> Required action: Return every line of the data that contains the string "keep".

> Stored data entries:
________________

(** * Sovera backend: a shallow embedding of the dynamic-table core

    The development follows the layout of [src/backend]:

    - [Py]            the few Python built-ins the code relies on
                      ([str.lower], [str.strip], [re.match] with [$]);
    - [Models]        [models/project.py], [models/project_membership.py];
    - [Rbac]          [utils/rbac.py] and the access gates of
                      [projects/tables_router.py] and
                      [projects/table_rows_router.py];
    - [Projects]      [projects/router.py] and [services/provisioning.py],
                      with the constraints of the project table that a
                      [session.commit()] can be refused for;
    - [TableSchema]   [models/table_schema.py];
    - [TableRows]     [projects/table_rows_router.py];
    - [WebSocketManager]  [utils/websocket_manager.py].

    Strings are byte strings ([string] of [ascii]); the identifiers the
    code accepts are ASCII, and the case mapping is the ASCII one.  Where
    the code lowers or strips text it has not matched against an ASCII
    pattern first (project names), the statements carry the hypothesis
    [Py.is_ascii]. *)

From Stdlib Require Import ZArith Ascii String List Bool Lia.
From Stdlib Require Import Floats.SpecFloat.
From stdpp Require Import gmap strings list fin_maps pretty.

Open Scope Z_scope.
Open Scope string_scope.

(** Outcome of a piece of code that may raise: [Raise e] is the exception,
    [Return a] the value. *)
Inductive Result (E A : Type) : Type :=
  | Raise (e : E)
  | Return (a : A).
Arguments Raise {E A} e.
Arguments Return {E A} a.

Definition bind {E A B} (r : Result E A) (k : A -> Result E B) : Result E B :=
  match r with
  | Raise e => Raise e
  | Return a => k a
  end.

Notation "x <- r ;; k" := (bind r (fun x => k))
  (at level 100, r at next level, right associativity).

Definition raised {E A} (r : Result E A) : Prop :=
  match r with Raise _ => True | Return _ => False end.

(** ** Python built-ins used by the code *)

Module Py.

Definition nl : ascii := ascii_of_nat 10.
Definition between (lo hi c : ascii) : bool :=
  (nat_of_ascii lo <=? nat_of_ascii c)%nat && (nat_of_ascii c <=? nat_of_ascii hi)%nat.
Definition is_upper (c : ascii) : bool := between "A" "Z" c.
Definition is_lower (c : ascii) : bool := between "a" "z" c.
Definition is_digit (c : ascii) : bool := between "0" "9" c.
Definition is_alpha (c : ascii) : bool := is_upper c || is_lower c.

(** The ASCII characters for which [str.isspace] holds and which [\s]
    matches: tab to carriage return, the four separators, space. *)
Definition is_space (c : ascii) : bool :=
  let n := nat_of_ascii c in
  ((9 <=? n) && (n <=? 13) || (28 <=? n) && (n <=? 31) || (n =? 32))%nat.

Definition lower_char (c : ascii) : ascii :=
  if is_upper c then ascii_of_nat (nat_of_ascii c + 32) else c.

(** [str.lower], on ASCII text. *)
Fixpoint lower (s : string) : string :=
  match s with
  | EmptyString => EmptyString
  | String c s' => String (lower_char c) (lower s')
  end.

(** [s.replace(a, b)] for single characters. *)
Fixpoint replace (a b : ascii) (s : string) : string :=
  match s with
  | EmptyString => EmptyString
  | String c s' => String (if Ascii.eqb c a then b else c) (replace a b s')
  end.

Fixpoint keep (p : ascii -> bool) (s : string) : string :=
  match s with
  | EmptyString => EmptyString
  | String c s' => if p c then String c (keep p s') else keep p s'
  end.

Fixpoint lstrip (s : string) : string :=
  match s with
  | EmptyString => EmptyString
  | String c s' => if is_space c then lstrip s' else s
  end.

(** [str.strip] *)
Definition strip (s : string) : string :=
  String.rev (lstrip (String.rev (lstrip s))).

________________

> Result:
Fixpoint keep (p : ascii -> bool) (s : string) : string :=
  | String c s' => if p c then String c (keep p s') else keep p s'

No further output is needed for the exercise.